Of course, its statistics are still modest by Google standards. While Google manages over a billion searches every day, DuckDuckGo recently hit a new personal record of 2.35 million searches in a day (following the release of PRISM). But while that number appears trivial, this search engine’s power becomes evident when you realize it has increased its traffic by 26 percent in just a week and tripled its traffic since January.
The current standings for search engines look like this—Google: 66.7%, Bing: 17.4%, Yahoo: 11.9%, Ask: 2.7%, AOL: 1.3%—but ever since PRISM was leaked and we learned that the National Security Agency (NSA) forces big search engines like Google to hand over user data, DuckDuckGo has made great progress. Concerned that the government is spying on their Internet behavior, users are losing faith in Google and jumping in the duck pond. And they’re not the only ones.
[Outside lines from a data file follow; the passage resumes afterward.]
(** X10. In an active transaction, after two vertex or edge mutations
    that succeeded, [commit_transaction] followed by
    [rollback_transaction] restores the engine state from before the
    first of the two: the commit drops the newest snapshot, and the
    rollback then goes back one mutation further. *)
Theorem commit_then_rollback_undoes_two (rt : Runtime) (c1 c2 : command)
    (g g1 g2 : GraphDatabase) :
  is_data_mutation c1 = true -> is_data_mutation c2 = true ->
  transaction g = Some true ->
  exec rt c1 g = (g1, Ok tt) ->
  exec rt c2 g1 = (g2, Ok tt) ->
  (commit_transaction g2).2 = Ok tt
  /\ rollback_transaction (commit_transaction g2).1 = (g, Ok tt).
Proof.
  intros Hc1 Hc2 Ht H1 H2.
  destruct (data_mutation_shape rt c1 g g1 Hc1 H1) as [d1 ->].
  destruct (data_mutation_shape rt c2 _ g2 Hc2 H2) as [d2 ->].
  rewrite (snapshot_active g Ht). unfold set_db at 2. simpl.
  unfold snapshot. simpl.
  unfold commit_transaction, rollback_transaction, no_transaction. simpl.
  rewrite removelast_last, last_snoc, removelast_last.
  split; [reflexivity|]. destruct g; simpl in *. now subst.
Qed.

Lemma commit_then_rollback_undoes_two_witness :
  is_data_mutation add_d = true
  /\ is_data_mutation (DeleteNode "d") = true
  /\ transaction tx_open = Some true
  /\ rollback_transaction
       (commit_transaction
          (exec plain_runtime (DeleteNode "d") (exec plain_runtime add_d tx_open).1).1).1
     = (tx_open, Ok tt).
Proof.
  split; [reflexivity|]. split; [reflexivity|]. split; [reflexivity|].
  apply (commit_then_rollback_undoes_two plain_runtime add_d (DeleteNode "d") tx_open
           (exec plain_runtime add_d tx_open).1
           (exec plain_runtime (DeleteNode "d") (exec plain_runtime add_d tx_open).1).1);
    reflexivity.
Defined.

Lemma add_edge_bad_weight_pushes_snapshot_witness :
  "a" <> "c"
  /\ isinstance_int_float (VStr "heavy") = false
  /\ add_edge plain_runtime "a" "c" None (Some (VStr "heavy")) (begin_transaction demo_graph).1
     = (snapshot (begin_transaction demo_graph).1, Raise ValueError)
  /\ transaction_history (snapshot (begin_transaction demo_graph).1) = [db demo_graph].
Proof.
  assert (Hne : "a" <> "c") by discriminate.
  destruct (nodes (db (begin_transaction demo_graph).1) !! "a") as [n1|] eqn:H1;
    [|vm_compute in H1; discriminate].
  destruct (nodes (db (begin_transaction demo_graph).1) !! "c") as [n2|] eqn:H2;
    [|vm_compute in H2; discriminate].
  assert (He1 : edges n1 !! "c" = None).
  { vm_compute in H1. injection H1 as <-. reflexivity. }
  split; [exact Hne|]. split; [reflexivity|].
  destruct (add_edge_bad_weight_pushes_snapshot plain_runtime "a" "c" None (VStr "heavy")
              n1 n2 (begin_transaction demo_graph).1 H1 H2 Hne He1 eq_refl) as (Hr & _ & Ht).
  split; [exact Hr|]. destruct (Ht eq_refl) as [Hh _]. exact Hh.
Defined.

(** ** Vertices *)

(** X11. [update_node] merges: on a missing id it raises KeyError, on an
    empty map ValueError, both without any change. Otherwise it succeeds;
    the attribute map of the vertex is then the new map over the old one
    (attributes given are overwritten, all others kept), and the edges of
    the vertex and every other vertex are unchanged. *)
Theorem update_node_merges (rt : Runtime) (key : string) (new_value : gmap string scalar)
    (g : GraphDatabase) :
  (nodes (db g) !! key = None -> update_node rt key new_value g = (g, Raise KeyError))
  /\ (is_Some (nodes (db g) !! key) -> new_value = ∅ ->
      update_node rt key new_value g = (g, Raise ValueError))
  /\ (forall n, nodes (db g) !! key = Some n -> new_value <> ∅ ->
      (update_node rt key new_value g).2 = Ok tt
      /\ (forall a, get_value key (update_node rt key new_value g).1 !! a
                    = match new_value !! a with
                      | Some v => Some v
                      | None => value n !! a
                      end)
      /\ (forall a b, edge_at (nodes (db (update_node rt key new_value g).1)) a b
                      = edge_at (nodes (db g)) a b)
      /\ (forall id, id <> key ->
            nodes (db (update_node rt key new_value g).1) !! id = nodes (db g) !! id)).
Proof.
  split; [|split].
  - intros Hn. unfold update_node. now rewrite Hn.
  - intros [n Hn] ->. unfold update_node. rewrite Hn. now rewrite decide_True.
  - intros n Hn Hne.
    destruct (update_node_spec rt key new_value n g Hn Hne) as (Hok & Hns & _).
    split; [exact Hok|]. unfold get_value. rewrite Hns. split; [|split].
    + intros a. rewrite lookup_insert_eq. simpl. rewrite lookup_union.
      destruct (new_value !! a), (value n !! a); reflexivity.
    + intros a b. apply edge_at_insert_value. exact Hn.
    + intros id Hid. rewrite lookup_insert_ne by congruence. reflexivity.
Qed.

Lemma update_node_merges_witness :
  nodes (db indexed_ages) !! "n1" = Some {| value := {[ "age" := VInt 30 ]}; edges := ∅ |}
  /\ ({[ "name" := VStr "Eve" ]} : gmap string scalar) <> ∅
  /\ get_value "n1" (update_node plain_runtime "n1" {[ "name" := VStr "Eve" ]} indexed_ages).1
       !! "age" = Some (VInt 30).
Proof.
  assert (H1 : nodes (db indexed_ages) !! "n1"
               = Some {| value := {[ "age" := VInt 30 ]}; edges := ∅ |}) by reflexivity.
  assert (H2 : ({[ "name" := VStr "Eve" ]} : gmap string scalar) <> ∅) by apply insert_non_empty.
  split; [exact H1|]. split; [exact H2|].
  pose proof (update_node_merges plain_runtime "n1" {[ "name" := VStr "Eve" ]} indexed_ages)
    as (_ & _ & H).
  destruct (H _ H1 H2) as (_ & Hget & _). rewrite Hget. reflexivity.
Defined.

(** ** No self-loops through the engine *)

Lemma no_self_loops_write_pair (ns : gmap string node) (x y : string) (p : gmap string scalar) :
  x <> y -> (forall a, edge_at ns a a = None) ->
  forall a, edge_at (alter (fun n => set_edges (<[x := p]> (edges n)) n) y
                       (alter (fun n => set_edges (<[y := p]> (edges n)) n) x ns)) a a = None.
Proof.
  intros Hne Hs a.
  rewrite (edge_at_alter (fun es => <[x := p]> es)), lookup_alter.
  rewrite (edge_at_alter (fun es => <[y := p]> es)).
  specialize (Hs a). unfold edge_at in Hs.
  destruct (decide (a = y)) as [->|Hay].
  - rewrite decide_False by exact Hne.
    destruct (ns !! y) as [n|]; [|reflexivity]. simpl.
    rewrite lookup_insert_ne by exact Hne. exact Hs.
  - destruct (decide (a = x)) as [->|Hax]; [|exact Hs].
    destruct (ns !! x) as [n|]; [|reflexivity].
    rewrite lookup_insert_ne by congruence. exact Hs.
Qed.

Lemma loop_free_snapshot (g : GraphDatabase) : loop_free_state g -> loop_free_state (snapshot g).
Proof.
  intros [Hd Hh]. unfold snapshot.
  destruct (transaction g) as [[]|]; split; simpl; auto.
  apply Forall_app; split; auto.
Qed.

Lemma edge_at_alter_delete (k x : string) (ns : gmap string node) (a b : string) :
  edge_at ns a b = None ->
  edge_at (alter (fun n => set_edges (delete x (edges n)) n) k ns) a b = None.
Proof.
  intros H. rewrite (edge_at_alter (fun es => delete x es)).
  destruct (decide (a = k)) as [->|]; [|exact H].
  unfold edge_at in H. destruct (ns !! k) as [n|]; [|reflexivity].
  rewrite lookup_delete. destruct (decide (x = b)); [reflexivity|exact H].
Qed.

Lemma unlink_all_no_new_edge (key : string) (targets : list string) (ns : gmap string node)
    (a b : string) :
  edge_at ns a b = None -> edge_at (unlink_all key targets ns).1 a b = None.
Proof.
  revert ns. induction targets as [|t rest IH]; intros ns H; simpl; [exact H|].
  destruct (ns !! t) as [nt|] eqn:Ht; [|exact H].
  destruct (decide (is_Some (edges nt !! key))); [|exact H].
  apply IH. unfold edge_at in *. rewrite lookup_insert.
  destruct (decide (t = a)) as [->|]; [|exact H]. simpl. rewrite Ht in H.
  rewrite lookup_delete. destruct (decide (key = b)); [reflexivity|exact H].
Qed.

Lemma loop_free_exec (rt : Runtime) (c : command) (g : GraphDatabase) :
  loop_free_state g -> loop_free_state (exec rt c g).1.
Proof.
  intros Hg. destruct c; simpl.
  - unfold add_node. case_decide; [exact Hg|]. simpl.
    apply loop_free_snapshot in Hg as [Hd Hh]. split; [|exact Hh]. simpl.
    intros a. unfold edge_at. rewrite lookup_insert.
    destruct (decide (new_id = a)); [reflexivity|apply Hd].
  - unfold update_node. destruct (nodes (db g) !! key) as [n|] eqn:Hn; [|exact Hg].
    case_decide; [exact Hg|]. simpl.
    apply loop_free_snapshot in Hg as [Hd Hh]. rewrite snapshot_db in *.
    split; [|exact Hh]. simpl. intros a. rewrite (edge_at_insert_value _ _ _ _ _ _ Hn). apply Hd.
  - unfold delete_node. destruct (nodes (db g) !! key) as [nd|] eqn:Hn; [|exact Hg].
    apply loop_free_snapshot in Hg as [Hd Hh]. rewrite snapshot_db in *.
    pose proof (fun a => unlink_all_no_new_edge key (map_to_list (edges nd)).*1
                           (nodes (db g)) a a (Hd a)) as Hun.
    destruct (unlink_all key (map_to_list (edges nd)).*1 (nodes (db g))) as [ns' [[]|e]];
      simpl in *; (split; [|exact Hh]); simpl.
    + intros a. rewrite edge_at_delete. destruct (decide (a = key)); [reflexivity|apply Hun].
    + exact Hun.
  - unfold add_edge.
    destruct (nodes (db g) !! key1) as [n1|] eqn:H1; [|exact Hg].
    destruct (nodes (db g) !! key2) as [n2|] eqn:H2; [|exact Hg].
    destruct (decide (key1 = key2)) as [|Hne]; [exact Hg|]. case_decide; [exact Hg|].
    pose proof (loop_free_snapshot g Hg) as [Hd Hh].
    destruct weight as [w|]; [destruct (isinstance_int_float w)|]; simpl;
      try (split; [|exact Hh]; simpl; intros a; apply no_self_loops_write_pair;
           [congruence|exact Hd]).
    split; [exact Hd|exact Hh].
  - unfold delete_edge.
    destruct (nodes (db g) !! key1) as [n1|] eqn:H1; [|exact Hg].
    destruct (nodes (db g) !! key2) as [n2|] eqn:H2; [|exact Hg].
    case_decide; [|exact Hg].
    pose proof (loop_free_snapshot g Hg) as [Hd Hh].
    repeat case_match; simpl; (split; [|exact Hh]); simpl; intros a;
      repeat apply edge_at_alter_delete; apply Hd.
  - unfold create_index. repeat case_match; exact Hg.
  - unfold drop_index. repeat case_match; exact Hg.
  - unfold begin_transaction. destruct Hg. case_match; split; simpl; auto.
  - unfold commit_transaction. destruct Hg as [Hd Hh]. case_match; split; simpl; auto.
    destruct (transaction_history g) as [|d l] using rev_ind; [constructor|].
    rewrite removelast_last. apply Forall_app in Hh. tauto.
  - unfold rollback_transaction. destruct Hg as [Hd Hh].
    case_match; [split; auto|].
    destruct (last (transaction_history g)) as [d|] eqn:Hl; [|split; auto].
    apply last_Some in Hl as [l Hl]. rewrite Hl in *. rewrite removelast_last.
    apply Forall_app in Hh as [Hh Hlast]. inversion Hlast; subst. split; auto.
  - unfold stop_transaction. destruct Hg. case_match; split; simpl; auto.
Qed.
Years ago, DuckDuckGo was promoted in respected journals like the New York Times and TIME Magazine.
So what makes DuckDuckGo so appealing? Although it’s named after a children’s game (Duck Duck Goose, though Weinberg maintains that the game is not a metaphor), this search engine has some serious strengths. It compiles its search results from about 50 different sources including Yahoo Search BOSS, Wikipedia, Bing, Wolfram Alpha, and its own web crawler (called DuckDuckBot). And when you perform a search on DuckDuckGo, you’ll notice that there’s a gray box hovering above those search results. The box includes summaries and related topics of your search term. Weinberg has also refined the results of the search engine by eliminating sites he believes are low quality, such as Demand Media’s eHow. And although DuckDuckGo, like Google, is funded through advertising, the ads are very minimal, taking a definite back-seat to the real star of the show: the search results.
While DuckDuckGo has gotten a huge boost in traffic since the release of PRISM, only time will tell if the numbers will drop back down, remain stagnant, or continue to grow at such an impressive rate. This is partially because it’s difficult to tell if the recent improvement is due mostly to PRISM or to DuckDuckGo’s recent media efforts. In the past few months, Weinberg has promoted the search engine in the Washington Post as well as on CNBC and Bloomberg. And of course the site’s main mode of marketing is word-of-mouth, as their website clearly states (a link on the homepage states “Help promote better search,” and another link on their “About” page touts, “Friends don’t let friends get tracked”).
If you want to hear more about DuckDuckGo, Weinberg succinctly explains the site and his issues with web privacy in the following video:
It’s hard to imagine Google toppling from the top, but DuckDuckGo’s message is resonating with a lot of users. So what do you think? Which search engine has your vote?